HTC has been out of the spotlight for a while, with most of the smartphone praise being pushed on Samsung.

But the company is still fighting the good fight, and the latest One smartphone is a big move in that war – a war that is being increasingly dominated by advertising rather than hardware power. HTC hopes its “One” brand can compete in that space.

So with the competition heating up with the impending release of the Samsung Galaxy S4, it’s a difficult time to make an entry. Can HTC pull it off?

Hardware and features

The HTC One features a Qualcomm Snapdragon quad-core processor at 1.7Ghz, with 2GB of RAM and total storage of 32GB and 64FB, depending on the model. The display is 4.7 inches, capable of displaying full 1080p HD video.

Connectivity-wise, the phone features NFC, Bluetooth 4.0, Wi-Fi and DLNA, along with a micro-USB port with a mobile high-definition video link.

The phone comes with two cameras, with both lenses capable of recording 1080p HD video. The device also comes with Beats Audio technology, and weighs a total of 143 grams with the battery included.

What’s the consensus?

Over at Engadget, the publication straight away focused on one of the best aspects of the One’s hardware, which is the fact it’s crafted out of a single block of aluminium, which is not the usual strategy for crafting such a device.

As a result, it says, the handset is built with high quality, with a “staggering” among of detail.

“Ultimately, we’re smitten with the One’s design for all sorts of reasons: it’s sexy, it feels secure in the hand and the combination of unibody aluminum and polycarbonate ensures the phone won’t shatter into a million pieces if it were to hit the ground (although it may get dinged or scratched up a bit, depending on the angle).”

The Verge had similar things to say, noting the device was “gorgeous” and simple in its approach. However, it did note the device has “lots of clean lines and sharp edges”, making it seem a little “inhuman”.

But it also said the screen was the “sharpest I’ve ever seen” and looks good from any angle. It also praised the included sound technology called BoomSound, which provides a slightly higher quality sound from the speakers.

“Make no mistake, these are still phone speakers, and I still use headphones more often than not, but the One’s audio setup is a huge leap beyond virtually every other smartphone or tablet.”

At TechRadar, the publication delved into the interface. HTC has been working on developing its UI technology, after being criticised for customising its previous phones too much. Now, it says, the benefits are clear.

The publication notes the interface works quickly with such large amounts of power behind it, and praised the dock at the bottom of the phone which maintains its position through different home screens.

“Compared to something like the Samsung Galaxy S3, the HTC One is a little under-powered when it comes to the interface, but where Samsung is all about the functionality HTC is about style and minimalism.”

“It doesn’t chuck power options, connectivity settings and brightness adjustment in the notification bar (although we wish the option was there) so when you pull down to look at a message, you do just that.”

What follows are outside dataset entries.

(* ===== verification/FileRoundtrip.v ===== *)
(** * A file arrives as it was sent

    What the senders of [FileData] put on a stream is accepted by the
    receivers, whatever the schedule of the receiver's threads: the transfer
    ends with the file in place or with an error of the disk, and with nothing
    else. *)

From S2P Require Import Prelude Errors Text FsPath FileGuard Gate HostOs FileHost Transfer TransferSafety FileData.

Module FileRoundtrip.
Import Text FsPath FileGuard HostOs Transfer TransferSafety FileData.

(** ** An honest stream *)

Definition end_of (blake3 : list byte -> list byte) (content : list byte) : FileEnd := mkEnd (len content) (blake3 content).
Definition data_events (cs : list (list byte)) : list Received := (fun c => RFrame (Some (Data c))) <$> cs.
Definition stream_of (blake3 : list byte -> list byte) (cs : list (list byte)) : list Received :=
  data_events cs ++ [RFrame (Some (End_ (end_of blake3 (concat cs)))); RFinished].

(** What a receiver needs to take such a stream. *)
Class Accepts {Stop} (rc : Receiver Stop) (blake3 : list byte -> list byte) (cs : list (list byte)) : Prop := {
  acc_data pre c rest : cs = pre ++ c :: rest ->
    rc_pump rc (len (concat pre)) None (RFrame (Some (Data c))) = Chunk (len (concat (pre ++ [c]))) c;
  acc_end received : rc_pump rc received None (RFrame (Some (End_ (end_of blake3 (concat cs))))) = Go received (Some (end_of blake3 (concat cs)));
  acc_finish received : rc_pump rc received (Some (end_of blake3 (concat cs))) RFinished = Finish (end_of blake3 (concat cs));
  acc_agrees : rc_agrees rc (end_of blake3 (concat cs)) (len (concat cs)) (blake3 (concat cs)) = true;
}.

Section Honest.
Context {Fs Dir File Stop : Type} `{DirOs Fs Dir File} (d : Dir) `{!DirLaws d} (umask : N) (blake3 : list byte -> list byte).
Variables (rc : Receiver Stop) (place : Placement) (draws : list (list byte)) (cs : list (list byte)).
Context `{!Accepts rc blake3 cs} `{!ReceiverLaws rc}.
Variable events : list Received.
Variable alone : bool.
Hypothesis Hevents : events = stream_of blake3 cs.
Hypothesis Hdraws : forall random, random ∈ draws -> temp_name (p_name place) random <> p_name place.
Abbreviation TState := (@TState Fs Dir File Stop).
Abbreviation mstep := (step umask blake3 rc d place).
Implicit Types (s : TState).

(** The transfer runs, and the stream answers it frame by frame; [rest] is
    still to come.  It is neither stopped nor dropped, and others leave its
    temporary file alone ([alone]: also the name of the destination). *)
Inductive fed : list Received -> TState -> Prop :=
  | fed_start fs : fed events (start rc d place draws fs)
  | fed_recv ev rest s s' : fed (ev :: rest) s -> mstep s (LRecv ev) = Some s' -> fed rest s'
  | fed_thread l rest s s' : thread l = true -> fed rest s -> mstep s l = Some s' -> fed rest s'
  | fed_env rest s fs' : fed rest s -> rely d place s fs' -> (alone = true -> untouched d place s fs') -> fed rest (with_disk fs' (t_log s) s).

Lemma fed_reaches rest s : fed rest s -> reaches d umask blake3 rc place draws alone s.
Proof.
  induction 1 as [fs|ev rest s s' _ [fs Hr] Hs|l rest s s' _ _ [fs Hr] Hs|rest s fs' _ [fs Hr] Hs Hu]; [by exists fs|exists fs..].
  - eapply rtc_r; [done|]. by eapply t_own.
  - eapply rtc_r; [done|]. by eapply t_own.
  - eapply rtc_r; [done|]. by apply t_env.
Qed.

(** How far the pump is. *)
Definition partial (received : N) rest (data : list byte) : Prop :=
  exists pre todo, cs = pre ++ todo /\ received = len (concat pre) /\ data = concat pre
  /\ rest = data_events todo ++ [RFrame (Some (End_ (end_of blake3 (concat cs)))); RFinished].
Definition fine (o : Outcome Stop) : Prop :=
  (exists e, o = OClone e \/ o = OIo e) \/ exists over, o = OCommitted (len (concat cs)) (blake3 (concat cs)) over.
Definition progress (rest : list Received) s : Prop :=
  match t_task s with
  | TCreating => rest = events
  | TPumping received None | THanding received _ => partial received rest (t_data s)
  | TPumping _ (Some e) => e = end_of blake3 (concat cs) /\ rest = [RFinished] /\ t_data s = concat cs
  | TFailing => True
  | TJoining e => e = end_of blake3 (concat cs) /\ t_data s = concat cs
  | TCommitting _ _ => t_data s = concat cs
  | TOver o => fine o /\ forall b h v, o = OCommitted b h v -> t_data s = concat cs
  | TDropped => False
  end.

Lemma progress_same rest s s' : t_task s' = t_task s -> t_data s' = t_data s -> progress rest s -> progress rest s'.
Proof. unfold progress. by intros -> ->. Qed.

Abbreviation Inv := (Inv d blake3 place).

Lemma progress_recv ev rest s s' : progress (ev :: rest) s -> recv_step rc d ev s = Some s' -> progress rest s'.
Proof.
  unfold recv_step, progress at 1. destruct (t_task s) as [|received fend| | | | | |] eqn:Ek; try done. intros Hp [= <-].
  destruct fend as [e|].
  - destruct Hp as (-> & [= -> ->] & Hd). rewrite acc_finish. unfold progress. cbn. auto.
  - destruct Hp as (pre & todo & Hcs & -> & Hd & Hrest). destruct todo as [|c todo]; cbn in Hrest; injection Hrest as -> ->.
    + rewrite acc_end. unfold progress. cbn. by rewrite Hd, Hcs, app_nil_r.
    + rewrite (acc_data pre c todo Hcs). unfold progress. cbn. exists (pre ++ [c]), todo. rewrite <- app_assoc. cbn.
      split; [done|]. split; [done|]. split; [|done]. by rewrite Hd, concat_app; cbn; rewrite app_nil_r.
Qed.

Lemma progress_job rest s s' : Inv s -> progress rest s -> job_step d s = Some s' -> progress rest s'.
Proof.
  unfold job_step, TransferSafety.Inv. intros HI Hp. destruct (t_job s) as [|[r|B c k]|[r|B c k]] eqn:Ej; [done|..].
  - unfold progress in Hp. destruct r as [[f temp]|o]; intros [= <-]; destruct (t_made s) as [[f' temp']|] eqn:Em.
    + destruct HI as (_ & _ & [= -> ->] & _ & _ & _ & Hd & _ & _ & _ & _ & _ & [Hk|Hk]); rewrite Hk in Hp; [|done]. cbn. rewrite Hk, Hp, Hevents.
      exists [], cs. by rewrite Hd.
    + by destruct HI as (_ & _ & _ & _ & _ & _ & [e [?|?]] & _).
    + by destruct HI as (_ & _ & ? & _).
    + destruct HI as (_ & _ & _ & _ & _ & _ & [e He] & [Hk|Hk]); rewrite Hk in Hp; [|done]. unfold progress. cbn. rewrite Hk. cbn.
      destruct He as [[= ->]|[= ->]]; (split; [left; eauto|done]).
  - unfold sys. destruct (perform c (t_fs s)) as [fs b]. intros [= <-]. by eapply progress_same.
  - destruct (t_made s) as [[f temp]|]; [|by destruct HI as (_ & _ & _ & _ & _ & _ & ?)]. destruct HI as (_ & _ & _ & _ & _ & HT).
    change (t_task (with_job JNone s)) with (t_task s). unfold progress in Hp. intros [= <-].
    destruct (t_task s) as [| | | | |bytes hash| |] eqn:Ek; try done. destruct HT as (_ & -> & ->). 
    assert (Ed : forall s0, t_data (clean d s0) = t_data s0).
    { intros s0. unfold clean, unlink_at, named. destruct (t_guard s0); [|done]. destruct (cstring _); [|done]. cbn. unfold sys. by destruct (perform _ _). }
    destruct r as [c|e]; unfold progress; cbn; [|split; [left; eauto|done]]. split; [rewrite Hp; right; by eexists|].
    intros _ _ _ _. destruct (temp_gone c); [done|]. by rewrite Ed.
  - unfold sys. destruct (perform c (t_fs s)) as [fs b]. intros [= <-]. by eapply progress_same.
Qed.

Engadget had good things to say about BlinkFeed, which brings in data from all your social networks, although noted you can change it if you don’t like it. It did, however, have one major complaint:

“While the idea behind BlinkFeed isn’t terrible (and we imagine serial social networkers and news junkies may find it quite handy), it makes Sense feel a little too cluttered with unnecessary bloat and users should be given the option to disable it if they don’t get any benefit out of it.

And over at The Verge, the publication noted the battery life was only average, at just under five hours. “If you’re using it normally (which means relatively lightly), it should last you a whole day, but the One is a decidedly average performer when it comes to battery life,” it said.

Who’s it for?

For those who like good-looking hardware, the HTC One is a good choice. It’s sleek, light, and the power of the gadget itself means it won’t be sluggish.

But power users who may want this device would get turned off by the battery life, and the average camera. While the HTC One is definitely worth looking at, the upcoming Galaxy S4 could give it a run for its money.